ROHDEN- Vêm da falta de autoconhecimento e da falta de verdadeira educação. Esses fatores sociais - rádio, teatro, televisão, etc. - não podem educar porque, como já foi dito, a educação é um processo eminentemente individual. O que os citados fatores sociais poderiam e deveriam fazer é remover ou diminuir os obstáculos à verdadeira educação. Infelizmente, porém, quase todos os programas de cinema, rádio, televisão são flagrantemente antieducativos. E isso acaba num vácuo ou numa frustração existencial, como repetirmos sem cessar em nossos cursos da Alvorada e em nossos livros.
VISÃO - Qual a relação entre a natureza humana e a auto-educação?
ROHDEN - A auto-educação é a perfeita evolução da natureza integral do homem. Não é algo alheio introduzido nela; é o conteúdo interno da própria natureza, eduzido e manifestado na vida externa, individual e social. O homem profano, sem auto-compreensão, abusa de tudo, inclusive de si mesmo, a fim de ter momentos de prazer superficial. Por outro lado, o homem místico isolacionista se recusa a usar qualquer objeto; simplesmente recusa tudo. Mas o homem cósmico, o auto-educado e auto-realizado, usa de tudo sem abusar de nada. E isto é verdadeira educação. O educador deve mostrar ao educando que quer ser fiel à sua própria natureza é ser feliz, embora essa felicidade nem sempre esteja livre de sofrimento. Enquanto o educando confundir felicidade com gozo, ou infelicidade com sofrimento, não tem o caminho aberto para a verdadeira educação. O homem auto-educando pode ser feliz no meio de sofrimentos e pode também ser infeliz no meio de gozos. A base da auto-educação é autoconhecimento, como já diziam os filósofos gregos: "Conhece-te a ti mesmo."

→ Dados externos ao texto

Lemma server_reachable : control_reachable server_db.
Proof.
  unfold control_reachable, server_db. destruct (run_identity (CallBootstrap demo_bootstrap) server_oracle (empty_database, 0%nat)) as [r [d n]] eqn:E.
  apply rtc_once. by eapply step_identity.
Qed.



Definition server_outcome := PrepareJobRPC server_config server_header demo_request server_oracle ((server_db, [] : Services_state), 0%nat).

(** A submission makes the only job, which is valid and holds the worker. *)
Lemma prepared_jobs_are_valid_witness :
  abs (tabs server_outcome.2.1.1) = mkLease [] (Some ((OperationJob, "job1416181a1c1e20222426282a"), OperationAdmitting)) /\
  forall j, j ∈ control_jobs (tabs server_outcome.2.1.1) -> may_submit server_config server_oracle server_header demo_request server_db j.
Proof.
  split; [vm_compute; reflexivity|]. intros j Hj.
  pose proof (prepared_jobs_are_valid server_config server_header demo_request server_oracle server_db ([] : Services_state)
    (proj2 (control_reachable_inv _ server_reachable)) 0%nat) as Hv.
  assert (E0 : control_jobs (tabs server_db) = []) by (vm_compute; reflexivity).
  assert (Hw : jobs_from (may_submit server_config server_oracle server_header demo_request server_db) server_db server_outcome.2.1.1).
  { revert Hv. unfold server_outcome. destruct (PrepareJobRPC _ _ _ _ _) as [[a|e] [w n]]; intros Hv; exact Hv. }
  destruct (Hw j Hj) as [(j0 & Hj0 & _)|Hm]; [|exact Hm]. exfalso. rewrite E0 in Hj0. exact (proj1 (elem_of_nil j0) Hj0).
Defined.

(** ** A cancellation that loses its job *)

(** A runtime that does not answer for the status of a job. *)
Definition mute_runtime : JobRuntime Services_state.
Proof.
  refine {| rn_ValidateImage _ := may_fail; rn_Status _ := throw (ErrText "timeout") |}.
  - intros o image r. by apply wp_may_fail.
  - intros o id r. by apply wp_throw.
Defined.

Definition started_world : (Database * Services_state) * nat :=
  let w := (run_request server_config None (ReqPrepareJob demo_request) server_header server_oracle ((server_db, []), 0%nat)).2 in
  (run_request server_config None (ReqStartJob "job1416181a1c1e20222426282a" (of_bytes (repeat 97 64) +:+ "/1")) server_header server_oracle w).2.

(** [CancelJob] drops the error of [refreshJob] together with the job: when the
    runtime does not answer, the client gets the empty job, and the audit event
    names neither the job nor its project. *)
Lemma cancel_forgets_job :
  let '(answer, (w, _)) := CancelJobRPC (H0 := mute_runtime) server_header "job1416181a1c1e20222426282a" server_oracle started_world in
  answer = Ok zero_job /\
  (fun a => (au_action a, au_project_id a, au_target_id a)) <$> last (audit_events (tabs w.1)) = Some ("job.cancel", "", "").
Proof. vm_compute. split; reflexivity. Qed.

VISÃO- Haverá no mundo moderno um movimento de auto-educação?
ROHDEN- Felizmente há, em todos os países, pequenos grupos que levam a sério a auto-educação. Conheço de convivência o movimento Neugeist (Novo Espírito), nos países germânicos; bem como a Self-realization (Auto-Realização), nos países anglo-saxônicos, que, na Inglaterra, também é conhecida como The New Outlook (A Nova Perspectiva). Esses movimentos são representados no Brasil pelo Centro de Auto-Realização Alvorada. São iniciativas particulares de pequenas elites que tomam a sério a sua auto-realização, baseada no autoconhecimento da natureza humana e manifestada na vivência ética da vida diária, individual e social. Felizmente, o maior dos educadores disse, há quase 2.000 anos: "O Reino dos Céus está dentro de vós, mas é ainda um tesouro oculto, que deveis descobrir." Com isso o Nazareno afirma a presença de um elemento bom no homem e a necessidade que ele tem de revelar na vida diária esse tesouro oculto. Isto é pura auto-educação.